European Medicines Agency to decide on Janssen's single-dose COVID-19 vaccine next week

The European Medicines Agency will decide whether to authorise Janssen's single-shot COVID-19 vaccine on 11 March.

"EMA's human medicines committee is expected to give its recommendation for COVID-19 vaccine from Janssen on 11 March at a special meeting," the regulator said on Twitter.

The vaccine produced by Janssen, a susbidiary of Johnson & Johnson, has already been approved by the US medicines regulator.

A large clinical trial that involved over 40,000 participants showed that this vaccine was 66% effective in preventing moderate to severe disease, and 85% effective in preventing severe or critical disease.

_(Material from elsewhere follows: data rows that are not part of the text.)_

(** X9: what [fio_openmem] builds from a file.  For a path that no
    archive serves and whose stream opens with [content], with a slot
    and a buffer to be had, the open returns a read-only handle in
    order that carries the logical path, stands at position 0 and
    holds exactly [content]; its buffer is one byte longer than the
    file, and nothing is said of that last byte, which the open never
    writes.  Reading the whole size returns [content], and a write
    through the handle goes through a null function pointer. *)
Theorem openmem_holds_file_contents
  (g : file_mgr) (fs : filesystem) (s : sys) (a : allocator)
  (filepath : string) (ignore_vfs : bool) (id : Z) (content : list byte) :
  openmem_archive g filepath ignore_vfs = None ->
  openmem_stream g fs filepath ignore_vfs = Some content ->
  pool_room (memfile_alloc s) ->
  can_alloc a (heap s) (Z.of_nat (length content) + 1) = true ->
  Z.of_nat (length content) + 1 < 2 ^ size_bits ->
  exists s1 f,
    fio_openmem g fs s a filepath ignore_vfs id = (s1, Some f)
    /\ handle_ok s1 f
    /\ file_contents s1 f = Some content
    /\ (exists last, file_block s1 f = Some (content ++ [last]))
    /\ fio_getsize f = Z.of_nat (length content)
    /\ fio_getpos f = 0
    /\ path (header f) = filepath
    /\ (exists f',
          fio_read s1 f 1 (Z.of_nat (length content))
          = Some (f', content, Z.of_nat (length content)))
    /\ (forall data isz cnt, fio_write s1 f data isz cnt = None).
Proof.
  intros Harch Hstream Hroom Hcan Hfit.
  unfold fio_openmem, fio_alloc_membuff, mem_pool_alloc.
  rewrite Harch, Hstream.
  destruct (decide _) as [_|?]; [|contradiction].
  destruct (openmem_load_some
              {| heap := heap s;
                 memfile_alloc :=
                   {| live := {[fresh (live (memfile_alloc s))]}
                              ∪ live (memfile_alloc s);
                      slots_max := slots_max (memfile_alloc s) |} |}
              (fresh (live (memfile_alloc s))) a filepath id content
              Hcan Hfit) as (buf & last & Hnone & Hload).
  rewrite Hload.
  match goal with
  | |- exists s1 f, (?S, Some ?F) = _ /\ _ =>
      set (s1 := S); set (f0 := F); exists s1, f0
  end.
  split; [reflexivity|].
  assert (Hblock : file_block s1 f0 = Some (content ++ [last])).
  { unfold file_block. cbn. apply lookup_insert_eq. }
  assert (Hok : handle_ok s1 f0).
  { exists (content ++ [last]). split; [exact Hblock|]. cbn.
    rewrite length_app. cbn. lia. }
  assert (Hc : file_contents s1 f0 = Some content).
  { rewrite (file_contents_block _ _ _ Hblock). cbn.
    rewrite Nat2Z.id, take_app_length. reflexivity. }
  split; [exact Hok|]. split; [exact Hc|].
  split; [exists last; exact Hblock|].
  split; [reflexivity|]. split; [reflexivity|]. split; [reflexivity|].
  split; [|intros; reflexivity].
  destruct (readmem_items s1 f0 content 1
              (Z.of_nat (length content)) Hok Hc)
    as (f' & Hread & _); [cbn; lia | lia | lia | cbn; lia |].
  exists f'. unfold fio_read.
  change (read_fn (header f0)) with (Some READ_MEM). cbv iota.
  rewrite Hread.
  change (size (header f0)) with (Z.of_nat (length content)).
  change (offset (fdata f0)) with 0.
  rewrite Z.sub_0_r, Z.div_1_r, Z.min_id, Z.mul_1_r, Nat2Z.id.
  change (Z.to_nat 0) with 0%nat. rewrite drop_0, firstn_all. reflexivity.
Qed.

(** X10: a failed [fio_openmem] leaves no trace.  When no archive serves
    the path and the open returns null -- the path does not resolve,
    no handle slot is free, or the buffer cannot be allocated -- the
    heap and the set of used handle slots are as before. *)
Theorem openmem_failure_leaves_no_trace
  (g : file_mgr) (fs : filesystem) (s : sys) (a : allocator)
  (filepath : string) (ignore_vfs : bool) (id : Z) :
  openmem_archive g filepath ignore_vfs = None ->
  snd (fio_openmem g fs s a filepath ignore_vfs id) = None ->
  heap (fst (fio_openmem g fs s a filepath ignore_vfs id)) = heap s
  /\ live (memfile_alloc (fst (fio_openmem g fs s a filepath ignore_vfs id)))
     = live (memfile_alloc s).
Proof.
  intros Harch. unfold fio_openmem, fio_alloc_membuff. rewrite Harch.
  destruct (mem_pool_alloc (memfile_alloc s)) as [[file_buf pool]|] eqn:Hpool;
    [|intros _; split; reflexivity].
  destruct (FileIOProps.pool_alloc_free_live _ _ _ Hpool) as [Hlive _].
  unfold openmem_load.
  destruct (openmem_stream g fs filepath ignore_vfs) as [content|];
    [|intros _; cbn; split; [reflexivity | exact Hlive]].
  cbn [heap].
  destruct (A_ALLOC _ _ _) as [[buf h2]|];
    [intros Hsome; discriminate Hsome|].
  intros _. cbn. split; [reflexivity | exact Hlive].
Qed.


(** *** The callers in zip.c and json.c *)

(** X12: what [zip_getfile] returns for a file of the archive.  When the
    archive has the path, the buffer is allocated, the extraction
    stores the uncompressed bytes and a handle slot is free, the
    result is a handle in order, positioned at 0, whose contents are
    the extracted bytes and whose size is the uncompressed size. *)
Theorem zip_getfile_holds_extracted_bytes
  (s : sys) (zip : mz_zip_archive) (filepath : string) (a : allocator)
  (idx : Z) (bytes : list byte) :
  mz_locate_file zip filepath = Some idx ->
  mz_extract_to_mem zip idx = Some bytes ->
  Z.of_nat (length bytes) = mz_uncomp_size zip idx ->
  Z.of_nat (length bytes) < 2 ^ size_bits ->
  can_alloc a (heap s) (Z.of_nat (length bytes)) = true ->
  pool_room (memfile_alloc s) ->
  exists s1 f,
    zip_getfile s zip filepath a = (s1, Some f)
    /\ handle_ok s1 f
    /\ file_contents s1 f = Some bytes
    /\ fio_getsize f = Z.of_nat (length bytes)
    /\ fio_getpos f = 0
    /\ path (header f) = filepath.
Proof.
  intros Hloc Hext Hlen Hfit Hcan Hroom. unfold zip_getfile.
  rewrite Hloc, Hext, <- Hlen.
  rewrite (FileIOProps.szt_small (Z.of_nat (length bytes))) by lia.
  destruct (A_ALLOC a (heap s) (Z.of_nat (length bytes)))
    as [[buff h1]|] eqn:Halloc.
  2: { unfold A_ALLOC in Halloc. rewrite Hcan in Halloc. discriminate. }
  unfold fio_attachmem, fio_alloc_membuff, mem_pool_alloc.
  cbn [memfile_alloc]. destruct (decide _) as [_|?]; [|contradiction].
  do 2 eexists. split; [reflexivity|].
  assert (Hres : resize (Z.to_nat (Z.of_nat (length bytes))) "000"%byte bytes
                 = bytes) by (rewrite Nat2Z.id; apply resize_all).
  rewrite Hres. unfold handle_ok, file_contents, file_block.
  cbn [fdata buffer heap header size offset max_size].
  rewrite lookup_insert_eq. split.
  { exists bytes. split; [reflexivity|]. lia. }
  split; [rewrite Nat2Z.id, firstn_all; reflexivity|].
  repeat split; reflexivity.
Qed.


Lemma readmem_buffer s f item_size items_cnt f' out k :
  fio_readmem s f item_size items_cnt = Some (f', out, k) ->
  buffer (fdata f') = buffer (fdata f).
Proof.
  unfold fio_readmem. destruct (item_size =? 0); [discriminate|].
  match goal with |- context [if ?c =? 0 then _ else _] =>
    destruct (c =? 0) end; [intros [= <- _ _]; reflexivity|].
  destruct (buffer (fdata f)) as [buf|] eqn:Hb; [|discriminate].
  destruct (heap s !! buf) as [block|]; [|discriminate].
  destruct (memcpy_from _ _ _); [|discriminate].
  intros [= <- _ _]. exact Hb.
Qed.

Lemma c_string_app_nul (c rest : list byte) :
  c_string (c ++ "000"%byte :: rest) = c_string c.
Proof.
  induction c as [|b c IH]; cbn; [reflexivity|].
  destruct (Byte.eqb b "000"); [reflexivity | f_equal; exact IH].
Qed.

(** X14: what [json_parsefilef] gives the parser.  For a handle in order
    that stands at the start of a file that is not empty, the parser
    is called on the contents of the file, as a C string; the result
    is the parser's, the handle then stands at the end of the file,
    and the temporary buffer has been freed: the memory is as before.
    For an empty file the parser is not called and null is returned. *)
Theorem json_parsefilef_parses_contents
  {J : Type} (cJSON_Parse : list byte -> option J)
  (s : sys) (f : file) (tmp_alloc : allocator) (c : list byte) :
  handle_ok s f ->
  file_contents s f = Some c ->
  read_fn (header f) = Some READ_MEM ->
  offset (fdata f) = 0 ->
  size (header f) + 1 < 2 ^ size_bits ->
  can_alloc tmp_alloc (heap s) (size (header f) + 1) = true ->
  (size (header f) = 0 ->
   json_parsefilef cJSON_Parse s f tmp_alloc = Some (s, f, None))
  /\ (0 < size (header f) ->
      exists s' f',
        json_parsefilef cJSON_Parse s f tmp_alloc
        = Some (s', f', cJSON_Parse (c_string c))
        /\ heap s' = heap s
        /\ memfile_alloc s' = memfile_alloc s
        /\ fio_getpos f' = size (header f)
        /\ file_contents s' f' = Some c).
Proof.
  intros Hok Hc Hrd Hofs Hfit Hcan. unfold json_parsefilef, fio_getsize.
  split; [intros ->; reflexivity|]. intros Hpos.
  pose proof (handle_ok_contents_length _ _ _ Hok Hc) as Hlenc.
  set (sz := size (header f)) in *.
  destruct (Z.eqb_spec sz 0) as [?|_]; [lia|].
  rewrite (FileIOProps.szt_small (sz + 1)) by lia.
  destruct (A_ALLOC tmp_alloc (heap s) (sz + 1)) as [[buff h1]|] eqn:Halloc.
  2: { unfold A_ALLOC in Halloc. rewrite Hcan in Halloc. discriminate. }
  destruct (alloc_fresh _ _ _ _ _ Halloc) as [Hnone Hh1].
  set (s1 := {| heap := h1; memfile_alloc := memfile_alloc s |}).
  assert (Hblock1 : file_block s1 f = file_block s f).
  { unfold file_block. destruct (buffer (fdata f)) as [p|] eqn:Hp;
      [|reflexivity].
    cbn [s1 heap]. rewrite Hh1. apply lookup_insert_ne.
    intros ->. destruct Hok as (block & Hb & _).
    unfold file_block in Hb. rewrite Hp in Hb. congruence. }
  assert (Hok1 : handle_ok s1 f).
  { destruct Hok as (block & Hb & Hrest). exists block.
    rewrite Hblock1. split; assumption. }
  assert (Hc1 : file_contents s1 f = Some c).
  { unfold file_contents in *. rewrite Hblock1. exact Hc. }
  destruct (readmem_items s1 f c sz 1 Hok1 Hc1)
    as (f' & Hread & Hpos' & Hhdr & Hok' & Hc');
    [fold sz; lia | lia | lia | rewrite Hofs; lia |].
  pose proof (alloc_free_same _ _ _ _ _ Halloc) as Hfree.
  assert (Hlk : h1 !! buff = Some (replicate (Z.to_nat (sz + 1)) "000"%byte))
    by (rewrite Hh1; apply lookup_insert_eq).
  unfold fio_read. rewrite Hrd, Hread. fold sz. rewrite Hofs.
  rewrite Z.sub_0_r, Z.div_same, Z.min_id, Z.mul_1_l by lia.
  change (Z.to_nat 0) with 0%nat. rewrite drop_0.
  rewrite take_ge by lia.
  rewrite Hlk, length_replicate, Hfree.
  destruct (Z.ltb_spec sz (Z.of_nat (Z.to_nat (sz + 1)))) as [_|?]; [|lia].
  rewrite drop_replicate.
  replace (Z.to_nat (sz + 1) - length c)%nat with 1%nat by lia.
  cbn [replicate].
  replace (Z.to_nat sz) with (length c + 0)%nat by lia.
  rewrite insert_app_r. cbn [insert list_insert].
  rewrite c_string_app_nul.
  do 2 eexists. split; [reflexivity|]. cbn [heap memfile_alloc].
  split; [reflexivity|]. split; [reflexivity|].
  rewrite Hofs, Z.sub_0_r, Z.div_same, Z.min_id in Hpos' by lia.
  split; [fold sz in Hpos'; lia|].
  pose proof (readmem_buffer _ _ _ _ _ _ _ Hread) as Hbuf.
  clear Hc1 Hc'. unfold file_contents in *. rewrite Hhdr.
  replace (file_block {| heap := heap s; memfile_alloc := memfile_alloc s |}
             f') with (file_block s f); [exact Hc|].
  unfold file_block. rewrite Hbuf. reflexivity.
Qed.

(** *** The monitor, one thread at a time *)

Lemma mon_update_vdir_spec tbl vd :
  snd (mon_update_vdir tbl vd) = vdir_calls tbl vd
  /\ monitor (fst (mon_update_vdir tbl vd)) = monitor vd
  /\ vpath (fst (mon_update_vdir tbl vd)) = vpath vd
  /\ (monitor vd = true -> vdir_idle vd ->
      vdir_idle (fst (mon_update_vdir tbl vd))
      /\ back_list (fst (mon_update_vdir tbl vd)) = []).
Proof.
  unfold mon_update_vdir, vdir_calls.
  destruct (monitor vd) eqn:Hmon; cbn [negb fst snd].
  2: { repeat split; try assumption; discriminate. }
  fold (front_list (mon_swap vd)). rewrite MonitorProps.mon_swap_front.
  split; [reflexivity|].
  split; [destruct (frontbuff (mon_swap vd)); exact Hmon|].
  split; [destruct (frontbuff (mon_swap vd)); reflexivity|].
  intros _ [Hne Hfront].
  assert (Hne' : frontbuff (mon_swap vd) <> backbuff (mon_swap vd))
    by (cbn; exact Hne).
  unfold vdir_idle, front_list, back_list.
  rewrite MonitorProps.arr_store_backbuff, MonitorProps.arr_store_frontbuff,
    MonitorProps.arr_deref_store_eq,
    (MonitorProps.arr_deref_store_ne _ _ _ _ Hne').
  split; [split; [congruence | reflexivity]|].
  fold (back_list (mon_swap vd)). rewrite MonitorProps.mon_swap_back.
  exact Hfront.
Qed.

Lemma mon_update_loop_spec tbl vds :
  snd (mon_update_loop tbl vds) = flat_map (vdir_calls tbl) vds
  /\ map monitor (fst (mon_update_loop tbl vds)) = map monitor vds
  /\ map vpath (fst (mon_update_loop tbl vds)) = map vpath vds
  /\ (Forall (fun vd => monitor vd = true -> vdir_idle vd) vds ->
      Forall (fun vd => monitor vd = true ->
                        vdir_idle vd /\ back_list vd = [])
             (fst (mon_update_loop tbl vds))).
Proof.
  induction vds as [|vd vds (IHc & IHm & IHp & IHi)];
    [repeat split; constructor|].
  cbn [mon_update_loop flat_map map].
  destruct (mon_update_vdir_spec tbl vd) as (Hc & Hm & Hp & Hi).
  destruct (mon_update_vdir tbl vd) as [vd' cs].
  destruct (mon_update_loop tbl vds) as [rest' cs'].
  cbn [fst snd map] in *.
  split; [congruence|]. split; [congruence|]. split; [congruence|].
  intros Hall. apply Forall_cons in Hall as [Hvd Hall].
  constructor; [|exact (IHi Hall)].
  intros Hmon'. rewrite Hm in Hmon'. exact (Hi Hmon' (Hvd Hmon')).
Qed.

Lemma flat_map_nil {A B} (f : A -> list B) (l : list A) :
  Forall (fun x => f x = []) l -> flat_map f l = [].
Proof.
  induction 1 as [|x l Hx _ IH]; [reflexivity|].
  cbn. rewrite Hx, IH. reflexivity.
Qed.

Earlier, the European Commission said that it was considering emergency approvals for COVID-19 vaccines as a faster alternative to more rigorous conditional marketing authorisations, which have been used so far.

The move would mark a big shift in approach to vaccine approvals, as it would entail using a procedure that the EU had considered dangerous and that before the COVID-19 pandemic had been reserved for exceptional authorisation at a national level of drugs for terminally ill patients, including cancer treatments.

The potential change comes as the EU executive and the bloc's drug regulator have come under pressure for what some consider slow vaccine approvals.